Hello, and welcome to this lecture on the first
week of human development, the pre-embryo stage.
We'll be looking at the events from
fertilization through to implantation.
The first stage is on the fascinating journey
of the human from egg to adult. The outcomes
we’ll look at include looking at the early
division stages, the cleavage stages as early
parts of development and then we’ll look
at implantation into the uterine wall, the
uterus of the mother. We will touch briefly
on one of the things that can go wrong, which
is an ectopic pregnancy, and we’ll also look
briefly at some reproductive technologies.
So, let’s begin at the beginning. Here,
we have a newly fertilized egg.
Fertilization is covered in a separate lecture in this
series. Now, this egg is large as human cells go,
it is about 80 microns in diameter, about
eight to ten times the size of a normal adult cell.
When division takes place at these early
stages, the cell is half in size at each division.
So the two-cell stage is half the size of the
egg itself, the four-cell stage is a quarter
of the size, and so on until the cells reach
something like the normal adult size.
It’s important to understand that there’s no growth
taking place at this time and the developing
egg and the cells are surrounded by a protein
coat called the zona pellucida. It’s an
acellular, semi-rigid material surrounding
the egg, and all of the divisions take place
at these early stages inside the zona. At these
stages, all the cells are still equivalent.

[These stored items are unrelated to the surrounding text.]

(** * datatable.js: the sortable table component and its formatters

    A shallow embedding of [src/datatable.js].  JavaScript strings are
    sequences of UTF-16 code units, numbers are binary64 floats, the
    module-level locale cache and the component are threaded as explicit
    state, and a thrown exception is an explicit completion.

    Raw cell values are the primitives of the data model (undefined, null,
    numbers, strings); the page size, the maximum length of [truncate] and
    the precisions are integers; the markup a render writes is kept as the
    header cells and body rows it is made of. *)

From Stdlib Require Import ZArith NArith List String Ascii Floats Lia Bool.
From stdpp Require Import base option list gmap sorting.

So if I took a four-cell embryo and I divided
up the cells into four individual cells, each
one of them will be capable of giving rise
to a full normal individual. They would be
clones of each other, but at this stage, all
of the cells are equivalent to each other.
This is the same process, but here, illustrated
by photographs from left to right. Here, you
can clearly see the zona pellucida round the
outside and the cells inside as division takes
place, getting smaller at each division. After
they formed a ball of cells, they become very
compact and it becomes harder to see the individual
cell boundaries, as you can see on the extreme
edge of the picture. This ball of cells is
actually becoming hollow and this stage is
called the blastocyst.
So, looking at this in the slightly larger view,
you can see the blastocyst with a hollow
space inside, but you can also see that there’s
a concentration of cells which are forming
inside the ball of cells. So the ball of cells
as a whole is called the blastocyst, and that
little group of cells on the inside is quite
sensibly called the inner cell mass.
Now, the interesting thing about the inner cell
mass is it is the inner cell mass that will
give rise to the baby that’s born. So only
a few of those cells are actually going to
give rise to the baby, and the other cells will
contribute to the extra-embryonic membranes
such as the placenta, and that’s also covered
in another lecture in this series.
The cells which form the shell of the blastocyst
are called trophoblast cells. So these form an
outer layer with the inner cell mass on the
inside. Now, these actually look different
from each other, but this difference is highly
significant. The cells are divided into two
different sorts for the first time. Now, you
can recognize trophoblast cells from inner
cell-mass cells. What will happen to these cells
is very different. So these early distinctions
between inner cell mass and trophoblast, as
we’ll see, is highly significant.
It’s a very important moment in your life as a whole.